ISABELLA
— Olha só como dorme essa porca… —duas garotas falavam enquanto puxavam a cortina do cubículo ao lado.
Sem fazer barulho, voltei para a posição deitada, só por precaução, fingindo que dormia.
Agucei o ouvido.
Elas insultavam a outra paciente, chamando-a de selvagem sem cérebro.
Pelo visto, ela tinha se metido numa briga com uma das amigas delas durante o exame de admissão.
— Isso aqui vai te ensinar uma lição…
Ouvi o barulho de arrastar um móvel e o chacoalhar do que quer que estivessem aprontando.
— Termina logo de amarrar o fio e vamos, anda, porra, se a enfermeira pegar a gente, estamos ferradas.
Da mesma forma que vieram, saíram.
Fechei os olhos e fiquei quieta ao ver as sombras passando em direção à saída.
Não sei o que tinham feito, mas com certeza não era nada bom.
Consegui calçar os tênis, ainda estava com o macacão esportivo todo sujo.
Caminhei devagar, com o corpo ainda meio lento, pronta para ir embora também.

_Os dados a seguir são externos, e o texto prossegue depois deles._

Lemma validate_layout_spec n :
  runs (validate_layout n) (λ n',
    layout_ok n' ∧ 1 ≤ node_leaf_count n' ≤ MAX_LAYOUT_LEAVES ∧
    (layout_ok n → node_leaf_count n ≤ MAX_LAYOUT_LEAVES → skeleton n' = skeleton n)).
Proof.
  unfold validate_layout. eapply (runs_bind _ _ (λ r, sanitized MAX_LAYOUT_LEAVES r ∧
    (layout_ok n → node_leaf_count n ≤ MAX_LAYOUT_LEAVES →
       ∃ n', fst r = Some n' ∧ skeleton n' = skeleton n))).
  - apply runs_conj; [apply sanitize_layout_node_spec|].
    pose proof (sanitize_layout_node_spec n MAX_LAYOUT_LEAVES) as Hr.
    pose proof (sanitize_layout_node_keeps n MAX_LAYOUT_LEAVES) as Hk.
    destruct (sanitize_layout_node n MAX_LAYOUT_LEAVES) as [r|]; [|done]. simpl in *.
    intros Hok Hle. destruct (Hk Hok Hle) as (n'&->&?). by exists n'.
  - intros [[n'|] b] [Hs Hk]; unfold sanitized in Hs; simpl in *.
    + destruct Hs as (?&?&?). split_and!; [done|lia|lia|]. intros Hok Hle.
      destruct (Hk Hok Hle) as (?&[= <-]&?). done.
    + split_and!; [|unfold MAX_LAYOUT_LEAVES; lia..|].
      * unfold surfaces_ok, MAX_PANE_SURFACES. split; [simpl; lia|by vm_compute; lia].
      * intros Hok Hle. by destruct (Hk Hok Hle) as (?&?&?).
Qed.

(** ** Saving and restoring *)

Section serde.
Context {Pane : Type} `{EqDecision Pane}.
Context (surfaces_of : Pane → list PaneSurface) (active_idx : Pane → nat).
Let serialize := serialize_without_scrollback surfaces_of active_idx.

(** A pane tree without its ratios, sizes and drag states. *)
Fixpoint shape (t : LayoutTree Pane) : LayoutTree Pane :=
  match t with
  | Leaf p => Leaf p
  | Container d cs _ _ => Container d ((λ c, mkChild (shape (node c)) f_zero) <$> cs) None f_zero
  end.

Lemma serialize_leaf_count t : node_leaf_count (serialize t) = leaf_count t.
Proof.
  induction t as [p|d cs drag size IH] using LayoutTree_induction; [done|].
  unfold serialize. cbn [serialize_without_scrollback node_leaf_count leaf_count].
  rewrite <- list_fmap_compose. induction IH as [|c cs Hc _ IH]; [done|].
  rewrite !fmap_cons. cbn [sum_list foldr]. unfold sum_list in IH.
  simpl. unfold serialize in Hc. rewrite Hc. f_equal. exact IH.
Qed.

(** At most one surface of a pane is active. *)
Lemma serialized_surfaces_focus ss active k :
  length (focused_surfaces (imap (λ i, serialize_surface active (k + i)) ss)) ≤
    (if k <=? active then 1 else 0).
Proof.
  revert k. induction ss as [|s ss IH]; intros k; [simpl; destruct (k <=? active); lia|].
  rewrite imap_cons. unfold focused_surfaces in *. rewrite Nat.add_0_r.
  rewrite (imap_ext _ (λ i, serialize_surface active (S k + i)))
    by (intros i x _; simpl; f_equal; lia).
  specialize (IH (S k)). rewrite filter_cons.
  assert (focus (serialize_surface active k s) = Some (k =? active)) as ->
    by (by destruct s).
  destruct (decide _) as [[= Hk%Nat.eqb_eq]|_].
  - subst. cbn [length]. destruct (Nat.leb_spec (S active) active); [lia|].
    rewrite Nat.leb_refl. lia.
  - destruct (Nat.leb_spec (S k) active), (Nat.leb_spec k active); lia.
Qed.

Mas parei depois de alguns passos e olhei para trás.
O salão enorme, cheio de camas de descanso, estava vazio; parecia que só nós duas fomos internadas.

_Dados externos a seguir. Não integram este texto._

(** The fields of a [SessionManifest] the worker reads. *)
Record HookRecord := mkHook {
  hook_event : option Value; activity_event : option Value; hook_tool : str }.

Record SessionManifest := mkManifest {
  m_session : str; m_workspace : option str; m_generation : N; m_cwd : str;
  launch_env : BTreeMap.t str; m_lifecycle : SessionLifecycle;
  m_process : option ProcessIdentity; m_title : option str; current_cwd : option str;
  last_hook : option HookRecord; m_declared_status : option DeclaredStatus;
  m_program_status_capable : bool; current_observation : option RuntimeObservation;
  host_protocol_version : N; host_build_id : str; m_updated_at_ms : N }.

(** The decoders [serde] derives for the parts of a row, and the UUID syntax
    ([Uuid::parse_str], hyphenated). *)
Class Decoders := {
  decode_lifecycle : Value → option SessionLifecycle;
  decode_process : Value → option ProcessIdentity;
  decode_observation : Value → option (option RuntimeObservation);
  decode_declared : Value → option (option DeclaredStatus);
  decode_env : Value → option (BTreeMap.t str);
  decode_summary : Value → option AgentSummary;
  uuid_hyphenated : str → option str }.

(** [SessionId::parse] and [WorkspaceId::parse]. *)
Definition parse_id `{Decoders} (value : str) : option str :=
  canonical ← uuid_hyphenated value;
  if bool_decide (canonical ≠ value) then None else Some canonical.

Section build.
Context `{Decoders} (RUNTIMES : list Runtime).

Definition from_manifest (verify : ProcessIdentity → ProcessVerdict) (m : SessionManifest)
  : SessionEntry :=
  let observed := current_observation m in
  let entry := mkEntry 0 (m_session m) (m_generation m) (m_workspace m) (m_title m)
    (Some (default (m_cwd m) (current_cwd m))) (m_lifecycle m) (m_process m)
    (host_protocol_version m) (host_build_id m)
    ((λ hook, declared (hook_tool hook) (m_updated_at_ms m)) <$> last_hook m) false NoSource Idle
    None NonResumable (m_declared_status m) (m_program_status_capable m) observed
    (foreground_runtime_id RUNTIMES observed) (account_env_of (launch_env m)) 0 false
    (m_updated_at_ms m) in
  refresh_health verify (adopt_declared_verdict RUNTIMES entry).

Definition merge_core_row (session_id : str) (raw : Value) (held : option SessionEntry)
    (now_ms : N) : SessionEntry :=
  let field key := Value.index raw key in
  let generation_ := default 1 (Value.as_u64 (field "generation"%string)) in
  let lifecycle_ := default Lost (decode_lifecycle (field "lifecycle"%string)) in
  let workspace_ := Value.as_str (field "workspace"%string) ≫= parse_id in
  let same := match held with
              | Some held => bool_decide (generation held = generation_) | None => false end in
  let held_same := if same then held else None in
  let held_activity := held_same ≫= activity in
  let declared_activity_ := bool_decide (is_Some held_activity)
    && match held with Some held => declared_activity held | None => false end in
  let process_ := or_else (decode_process (field "process"%string)) (held ≫= process) in
  let hooked := (λ tool, declared tool now_ms) <$>
                  Value.as_str (Value.index (field "last_hook"%string) "tool"%string) in
  let observation := mjoin (decode_observation (field "observed_runtime"%string)) in
  let entry := mkEntry
    (match held_same with Some held => hook_revision held | None => 0 end)
    session_id generation_ workspace_
    (Value.as_str (field "title"%string)) (Value.as_str (field "cwd"%string))
    lifecycle_ process_
    (default 0 (or_else
      (v ← Value.as_u64 (field "host_protocol_version"%string); if v <? 2 ^ 32 then Some v else None)
      (core_protocol <$> held)))
    (default [] (or_else (Value.as_str (field "host_build_id"%string)) (core_build_id <$> held)))
    (or_else (or_else held_activity hooked) (decode_summary (field "agent"%string)))
    declared_activity_ NoSource Idle None NonResumable
    (mjoin (decode_declared (field "declared_status"%string)))
    (default false (Value.as_bool (field "program_status_capable"%string)))
    (or_else observation (held ≫= observed_runtime))
    (foreground_runtime_id RUNTIMES observation)
    (default [] (or_else (env ← decode_env (field "account_env"%string);
                          match env with [] => None | _ => Some env end)
                   (account_env <$> held)))
    (match held with Some held => state_seq held | None => 0 end)
    false now_ms in
  match held_same with
  | Some held =>
      set_unread (unread held)
        (set_verdict (status held) (activity_source held) (outcome held) entry)
  | None => adopt_declared_verdict RUNTIMES entry
  end.
End build.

Senti pena da desconhecida.
Não era justo fazer uma maldade dessas com alguém inconsciente.
“O que diabos você tá fazendo, mulher?” Thera resmungou. “Teu nome devia ser Dona Problema.”
“Fica de olho pra ver se alguém vem”, respondi, afastando a cortina com curiosidade.
Sobre a prateleira, bem acima da cabeça da garota, tinham colocado um recipiente metálico tirado sabe-se lá de onde.
De uma alça pendia um fio que descia e se conectava ao pulso inerte da loba ruiva que dormia na cama.
“SANTA MÃE LUA, deixaram ela toda destruída! ... Coitadinha…” Thera exclamou, e sim, ela estava cheia de ataduras, não parecia nem um pouco a vencedora da briga.
“Acho que é uma Beta”, Thera farejou, confusa.
“Seja o que for, não dá pra deixar isso assim.”
Como sempre, acabei me metendo onde não me chamaram.
Subi na mesinha ao lado e, fazendo malabarismo, consegui pegar a panelinha metálica nas mãos.
— Porra, que frio isso… —comentei, olhando lá dentro.
Claro… estava cheia de cubos de gelo derretendo.
“Se isso cai na cara dela junto com a panela inteira…” Thera deixou no ar, mas nós duas sabíamos: reconstrução facial na certa.